MARCH 9, 2016
How Most Aid to the Palestinians Ends up in Israel’s Coffers
Diplomats may have a reputation for greyness, obfuscation, even hypocrisy, but few have found themselves compared to a serial killer, let alone one who devours human flesh.
That honour befell Laars Faaborg-Andersen, the European Union’s ambassador to Israel, last week when Jewish settlers launched a social media campaign casting him as Hannibal Lecter, the terrifying character from the film Silence of the Lambs.
An image of the Danish diplomat wearing Lecter’s prison face-mask was supposed to suggest that Europe needs similar muzzling.
The settlers’ grievance relates to European aid, which has provided temporary shelter to Palestinian Bedouin families after the Israeli army demolished their homes in the occupied territories near Jerusalem. The emergency housing has helped them remain on land coveted by Israel and the settlers.
European officials, outraged by the Lecter comparison, have reminded Tel Aviv that, were it to abide by international law, Israel – not the EU – would be taking responsibility for these families’ welfare.
While Europe may think of itself as part of an enlightened West, using aid to defend Palestinians’ rights, the reality is less reassuring. The aid may actually be making things significantly worse.
Shir Hever, an Israeli economist who has spent years piecing together the murky economics of the occupation, recently published a report that makes shocking reading.
Like others, he believes international aid has allowed Israel to avoid footing the bill for its decades-old occuption. But he goes further.
His astonishing conclusion – one that may surprise Israel’s settlers – is that at least 78 per cent of humanitarian aid intended for Palestinians ends up in Israel’s coffers.
The sums involved are huge. The Palestinians under occupation are among the most aid-dependent in the world, receiving more than $2bn from the international community a year. According to Hever, donors could be directly subsidising up to a third of the occupation’s costs.
Other forms of Israeli profiteering have been identified in previous studies.
In 2013 the World Bank very conservatively estimated that the Palestinians lose at least $3.4bn a year in resources plundered by Israel.
Further, Israel’s refusal to make peace with the Palestinians, and as a consequence the rest of the region, is used to justify Washington’s annual $3bn in military aid.
Israel also uses the occupied territories as laboratories for testing weapons and surveillance systems on Palestinians – and then exports its expertise. Israel’s military and cyber industries are hugely profitable, generating many billions of dollars of income each year.
A survey published last week found tiny Israel to be the eighth most powerful country in the world.
But whereas these income streams are a recognisable, if troubling, windfall from Israel’s occupation, western humanitarian aid to the Palestinians is clearly intended for the victims, not the victors.
So how is Israel creaming off so much?
The problem, says Hever, is Israel’s self-imposed role as mediator. To reach the Palestinians, donors have no choice but to go through Israel.

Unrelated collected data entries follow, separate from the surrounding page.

Lemma wait_auth_resp_inv n e d w :
  auth_waiting w -> fi_state (w_auth w) = VLR_SUB_AS_WAIT_RESP ->
  auth_waiting (auth_fsm_wait_auth_resp (lone_env n) e d w)
  \/ auth_failed (auth_fsm_wait_auth_resp (lone_env n) e d w)
  \/ auth_done (auth_fsm_wait_auth_resp (lone_env n) e d w)
     /\ e = VLR_AUTH_E_MS_AUTH_RESP /\ resp_ok (data_par d) w.
Proof.
  intros Hw Hs. pose proof (wait_running _ Hw) as Hr. unfold auth_fsm_wait_auth_resp.
  destruct e; try (by left).
  - destruct (check_resp_running (data_par d) w Hr (waiting_tuple w Hw ltac:(by rewrite ?Hs))) as (ok & sc & -> & Hok & Hsc & Hr1).
    destruct (checked_response n w sc _ Hr1 Hs eq_refl) as [Hpass Hfail].
    destruct ok; [right; right; split; [by apply Hpass, Hsc | split; [done | by apply Hok]]|].
    destruct (afp_by_imsi _); cbn [negb]; [right; left; by apply Hfail|].
    left. apply goto_waiting_tdef; [|by apply (may_move_from _ _ _ _ Hs)|done..].
    eapply running_same; [|exact Hr1]. by repeat split.
  - destruct (p_auts (data_par d)) as [auts|].
    + left. rewrite (surjective_pairing (vlr_subscr_req_sai _ _ w)).
      apply goto_waiting; [|by apply (may_move_from _ _ _ _ Hs)|done..].
      by eapply running_same; [apply same_req_sai|].
    + right; left. apply failed_fsm_term; [done | by apply (may_move_from _ _ _ _ Hs) | done].
Qed.

Lemma failed_set_term_event pe w : auth_failed w -> auth_failed (set_auth_term_event pe w).
Proof. intros [[[Hp Hv Hf Hn] Hd Hptr Ho Hfu] Hns]. by repeat split. Qed.

(** Once finished, the rest of a handler can no longer change the result. *)
Lemma failed_authenticate n s w :
  auth_failed w ->
  auth_failed (_vlr_subscr_authenticate (lone_env n) (auth_tdef_chg (lone_env n) s w)).
Proof.
  intros Hd. rewrite auth_tdef_stays
    by (unfold chg_allowed, fsm_alive; cbn; by rewrite (done_dead _ (proj1 Hd))).
  unfold _vlr_subscr_authenticate.
  destruct (vlr_subscr_get_auth_tuple _ _) as [[a v]|] eqn:Hg.
  - unfold vlr_subscr_get_auth_tuple in Hg. destruct (vlr_subscr_next_auth_tuple _ _); [|done].
    injection Hg as -> <-. exact (failed_same _ _ (same_challenged a w) Hd).
  - rewrite auth_fsm_term_dead by apply Hd. by apply failed_set_term_event.
Qed.

Lemma wait_ai_resync_inv n e d w :
  auth_waiting w -> fi_state (w_auth w) = VLR_SUB_AS_NEEDS_AUTH_WAIT_SAI_RESYNC ->
  auth_waiting (auth_fsm_wait_ai_resync (lone_env n) e d w)
  \/ auth_failed (auth_fsm_wait_ai_resync (lone_env n) e d w).
Proof.
  intros Hw Hs. pose proof (wait_running _ Hw) as Hr. unfold auth_fsm_wait_ai_resync.
  assert (Hterm : forall c, auth_failed (auth_fsm_term (lone_env n) AUTH_FSM_FAILURE c w))
    by (intros c; apply failed_fsm_term; [done | by apply (may_move_from _ _ _ _ Hs) | done]).
  destruct (sai_procedure_error e (data_gsup d)) eqn:Herr.
  - right. pose proof (Hterm GSM48_REJECT_NETWORK_FAILURE) as Hd.
    destruct e; try done.
    + apply failed_authenticate. by eapply failed_same; [apply same_update_tuples|].
    + rewrite auth_fsm_term_dead by apply Hd. by apply failed_set_term_event.
  - destruct e; try (by left); [left | right; by apply Hterm].
    unfold sai_procedure_error in Herr. cbn in Herr. rewrite !orb_false_r in Herr.
    pose proof (running_same _ _ (same_update_tuples (data_gsup d) w) Hr) as Hr1.
    destruct (goto_challenge (lone_env n) VLR_SUB_AS_WAIT_RESP_RESYNC
                (update_tuples (data_gsup d) w)) as (a & -> & _ & H); try done.
    + by apply (may_move_from _ _ _ _ Hs).
    + apply update_tuples_available. by destruct (g_auth_vectors _).
Qed.

Lemma wait_auth_resp_resync_inv n e d w :
  auth_waiting w -> fi_state (w_auth w) = VLR_SUB_AS_WAIT_RESP_RESYNC ->
  auth_waiting (auth_fsm_wait_auth_resp_resync (lone_env n) e d w)
  \/ auth_failed (auth_fsm_wait_auth_resp_resync (lone_env n) e d w)
  \/ auth_done (auth_fsm_wait_auth_resp_resync (lone_env n) e d w)
     /\ e = VLR_AUTH_E_MS_AUTH_RESP /\ resp_ok (data_par d) w.
Proof.
  intros Hw Hs. pose proof (wait_running _ Hw) as Hr. unfold auth_fsm_wait_auth_resp_resync.
  destruct e; try (by left).
  - destruct (check_resp_running (data_par d) w Hr (waiting_tuple w Hw ltac:(by rewrite ?Hs))) as (ok & sc & -> & Hok & Hsc & Hr1).
    destruct (checked_response n w sc _ Hr1 Hs eq_refl) as [Hpass Hfail].
    destruct ok; [right; right; split; [by apply Hpass, Hsc | split; [done | by apply Hok]]|].
    destruct (afp_by_imsi _); cbn [negb]; [right; left; by apply Hfail|].
    left. rewrite auth_tdef_stays
      by (rewrite auth_chg_allowed by apply Hr; by apply (may_move_from _ _ _ _ Hs)).
    split; [|apply Hw|apply Hw]. eapply running_same; [|exact Hr1]. by repeat split.
  - right; left. apply failed_fsm_term; [done | by apply (may_move_from _ _ _ _ Hs) | done].
Qed.

Lemma start_waiting n d w :
  auth_running w -> fi_state (w_auth w) = VLR_SUB_AS_NEEDS_AUTH ->
  auth_fsm_dispatch (lone_env n) VLR_AUTH_E_START d w
    = auth_fsm_needs_auth (lone_env n) VLR_AUTH_E_START d w
  /\ auth_waiting (auth_fsm_dispatch (lone_env n) VLR_AUTH_E_START d w).
Proof.
  intros Hr Hs.
  assert (Heq : auth_fsm_dispatch (lone_env n) VLR_AUTH_E_START d w
                = auth_fsm_needs_auth (lone_env n) VLR_AUTH_E_START d w).
  { by rewrite (auth_dispatch_at _ _ _ _ _ (run_alive _ Hr) Hs). }
  split; [done|]. rewrite Heq. by apply needs_auth_waiting.
Qed.

Lemma wait_imsi_waiting n e d w :
  auth_waiting w -> fi_state (w_auth w) = VLR_SUB_AS_WAIT_ID_IMSI ->
  auth_waiting (auth_fsm_wait_imsi (lone_env (S n)) e d w).
Proof.
  intros Hw Hs. pose proof (wait_running _ Hw) as Hr.
  destruct e, d; try done. unfold auth_fsm_wait_imsi.
  match goal with |- context [auth_state_chg _ _ _ _ ?w'] => set (w1 := w') end.
  assert (Hr1 : auth_running w1).
  { eapply running_same; [|exact Hr]. unfold w1.
    destruct (_ && _); repeat split; by intros []. }
  assert (Hs1 : fi_state (w_auth w1) = VLR_SUB_AS_WAIT_ID_IMSI)
    by (unfold w1; by destruct (_ && _)).
  rewrite auth_chg_moved; [|by apply Hr1|by apply (may_move_from _ _ _ _ Hs1)|done].
  apply start_waiting; [|done]. destruct Hr1 as [[Hp Hv Hf Hn] ? ? ? ? ?]. by split.
Qed.

(** *** One input *)

Lemma timeout_failed n w : auth_waiting w -> auth_failed (auth_fsm_timeout (lone_env n) w).
Proof.
  intros [[[Hp Hv Hf Hn] Ha Hq Hptr Ht Hfu] Hl _].
  destruct w as [? ? v fi p]. destruct fi as [s]. cbn in *. subst.
  specialize (Hv AUTH_FSM_FAILURE) as Hvf. cbn in Hvf.
  unfold auth_fsm_timeout. fsm_rw. cbn. rewrite lone_parent_event by done.
  split; [split; cbn; try done|].
  - eexists _, _. split_and!; [cbn; by rewrite Hq | | done].
    split; [congruence|]. by intros ->.
  - intros [d Hd]. cbn in Hd. rewrite Hq in Hd. apply list_elem_of_singleton in Hd. congruence.
Qed.
Definition lu_fsm_failure (rej_cause : Z) w : world DB :=
  let c := if rej_cause =? 0 then GSM48_REJECT_NETWORK_FAILURE else rej_cause in
  let w := emit (TxLuRej c (lfp_lu_type (lfp w))) w in
  _lu_fsm_done VLR_FSM_RESULT_FAILURE w.

(** ** Decisions *)

Definition lai_in_this_vlr (lai : osmo_location_area_id) : bool := true.

(** Return true when authentication should be attempted; a reusable tuple is
    selected on the way. *)
Definition try_auth w : bool * world DB :=
  if lfp_authentication_required (lfp w) then (true, w)
  else if negb (lfp_is_ciphering_to_be_attempted (lfp w)) then (false, w)
  else
    let '(reused, v) := auth_try_reuse_tuple (cfg w) (lfp_key_seq (lfp w)) (vsub w) in
    (negb reused, w <| vsub := v |>).

Definition is_cmc_smc_to_be_attempted (p : lu_fsm_priv) : bool :=
  lfp_is_utran p || lfp_is_ciphering_to_be_attempted p.

Definition hlr_update_needed (v : vlr_subscr) : bool := true.

(** ** Sub-procedures *)

Definition vlr_loc_upd_start_lu_compl_fsm w : world DB :=
  let '(p, w) := lu_compl_vlr_proc_alloc (lfp_msc_conn_ref (lfp w))
                   (PeLu VLR_ULA_E_LU_COMPL_SUCCESS) (PeLu VLR_ULA_E_LU_COMPL_FAILURE)
                   (lfp_assign_tmsi (lfp w)) (lfp_lu_type (lfp w)) w in
  let w := w <| lfp ::= fun q => q <| lfp_lu_compl_vlr_fsm := p |> |> in
  match p with
  | FsmThis => compl_dispatch env LU_COMPL_VLR_E_START DNull w
  | _ => w
  end.

Definition lu_fsm_discard_lu_compl_fsm w : world DB :=
  match lfp_lu_compl_vlr_fsm (lfp w) with
  | FsmThis => lu_compl_term env OSMO_FSM_TERM_PARENT DNull w
  | _ => w
  end.

(** 4.1.2.1 Node 4; the HLR is always known *)
Definition vlr_loc_upd_node_4 w : world DB :=
  let w := lu_state_chg VLR_ULA_S_WAIT_HLR_UPD LU_TIMEOUT_LONG 0 w in
  let '(p, w) := upd_hlr_vlr_proc_start env (PeLu VLR_ULA_E_UPD_HLR_COMPL) w in
  w <| lfp ::= fun q => q <| lfp_upd_hlr_vlr_fsm := p |> |>.

(** 4.1.2.1 Node B *)
Definition vlr_loc_upd_node_b w : world DB :=
  let w := lu_state_chg VLR_ULA_S_WAIT_LU_COMPL LU_TIMEOUT_LONG 0 w in
  vlr_loc_upd_start_lu_compl_fsm w.

(** after Ciphering Mode Complete (or no ciph required) *)
Definition vlr_loc_upd_post_ciph w : world DB :=
  if negb (lfp_vsub (lfp w)) then osmo_panic w
  else
    let w := emit TxCommonId w in
    let w := w <| vsub ::= fun v => v <| conf_by_radio_contact_ind := true |>
                                      <| cgi_lai := lfp_new_lai (lfp w) |>
                                      <| dormant_ind := false |>
                                      <| cancel_loc_rx := false |> |> in
    if hlr_update_needed (vsub w) then vlr_loc_upd_node_4 w else vlr_loc_upd_node_b w.

(** 4.1.2.1 after Authentication successful (or no auth rqd) *)
Definition vlr_loc_upd_post_auth w : world DB :=
  if negb (lfp_vsub (lfp w)) then osmo_panic w
  else if negb (is_cmc_smc_to_be_attempted (lfp w))
          || (bool_decide (sec_ctx (vsub w) = VLR_SEC_CTX_NONE)
              && negb (lfp_is_ciphering_required (lfp w)))
  then vlr_loc_upd_post_ciph w
  else
    match last_tuple (vsub w), sec_ctx (vsub w) with
    | None, _ => lu_fsm_failure GSM48_REJECT_NETWORK_FAILURE w
    | _, VLR_SEC_CTX_NONE => lu_fsm_failure GSM48_REJECT_NETWORK_FAILURE w
    | _, _ =>
        let '(rc, w) := vlr_set_ciph_mode (sec_ctx (vsub w)) (retrieve_imeisv_ciphered (cfg w)) w in
        if negb (rc =? 0) then lu_fsm_failure GSM48_REJECT_NETWORK_FAILURE w
        else lu_state_chg VLR_ULA_S_WAIT_CIPH LU_TIMEOUT_LONG 0 w
    end.

Definition vlr_loc_upd_node1 w : world DB :=
  if negb (lfp_vsub (lfp w)) then osmo_panic w
  else
    let '(auth, w) := try_auth w in
    if auth then
      (* Authenticate_VLR *)
      let w := lu_state_chg VLR_ULA_S_WAIT_AUTH LU_TIMEOUT_LONG 0 w in
      let '(p, w) := auth_fsm_start env (PeLu VLR_ULA_E_AUTH_SUCCESS)
                       (PeLu VLR_ULA_E_AUTH_NO_INFO) (PeLu VLR_ULA_E_AUTH_FAILURE)
                       (lfp_is_r99 (lfp w)) (lfp_is_utran (lfp w)) w in
      w <| vsub ::= fun v => v <| auth_fsm := p |> |>
    else vlr_loc_upd_post_auth w.

Definition vlr_loc_upd_node1_pre w : world DB :=
  if check_imei_rqd (cfg w) && retrieve_imeisv_early (cfg w) then
    let w := lu_tdef_chg VLR_ULA_S_WAIT_HLR_CHECK_IMEI_EARLY w in
    snd (vlr_subscr_tx_req_check_imei w)
  else vlr_loc_upd_node1 w.

Definition vlr_loc_upd_want_imsi w : world DB :=
  if negb (lfp_vsub (lfp w)) then osmo_panic w
  else
    let w := lu_tdef_chg VLR_ULA_S_WAIT_IMSI w in
    emit (TxIdReq GSM_MI_TYPE_IMSI) w.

This provides ripe opportunities for what he terms “aid subversion” and “aid diversion”.
The first results from the Palestinians being a captive market. They have access to few goods and services that are not Israeli.
Who Profits?, an Israeli organisation monitoring the economic benefits for Israel in the occupation, assesses that dairy firm Tnuva enjoys a monopoly in the West Bank worth $60 million annually.
Aid diversion, meanwhile, occurs because Israel controls all movement of people and goods. Israeli restrictions mean it gets to charge for transportation and storage, and levy “security” fees.
Other studies have identified additional profits from “aid destruction”. When Israel wrecks foreign-funded aid projects, Palestinians lose – but Israel often benefits.
Cement-maker Nesher, for example, is reported to control 85 per cent of all construction by Israelis and Palestinians, including the supplies for rebuilding efforts in Gaza after Israel’s repeated rampages.
Significant segments of Israeli society, aside from those in the security industries, are lining their pockets from the occupation. Paradoxically, the label “the most aid-dependent people in the world” – usually affixed to the Palestinians – might be better used to describe Israelis.
What can be done? International law expert Richard Falk notes that Israel is exploiting an aid oversight vacuum: there are no requirements on donors to ensure their money reaches the intended recipients.
What the international community has done over the past 20 years of the Oslo process – inadvertently or otherwise – is offer Israel financial incentives to stabilise and entrench its rule over the Palestinians. It can do so relatively cost-free.
While Europe and Washington have tried to beat Israel with a small diplomatic stick to release its hold on the occupied territories, at the same time they dangle juicy financial carrots to encourage Israel to tighten its grip.
There is a small ray of hope. Western aid policy does not have to be self-sabotaging. Hever’s study indicates that Israel has grown as reliant on Palestinian aid as the Palestinians themselves.
The EU noted last week that Israel not Brussels should be caring for the Bedouin it has left homeless. Europe could take its own advice to heart and start shifting the true costs of the occupation back on to Israel.
That may happen soon enough whatever the west decides, if – as even Israel is predicting will occur soon – the Palestinian Authority of Mahmoud Abbas collapses.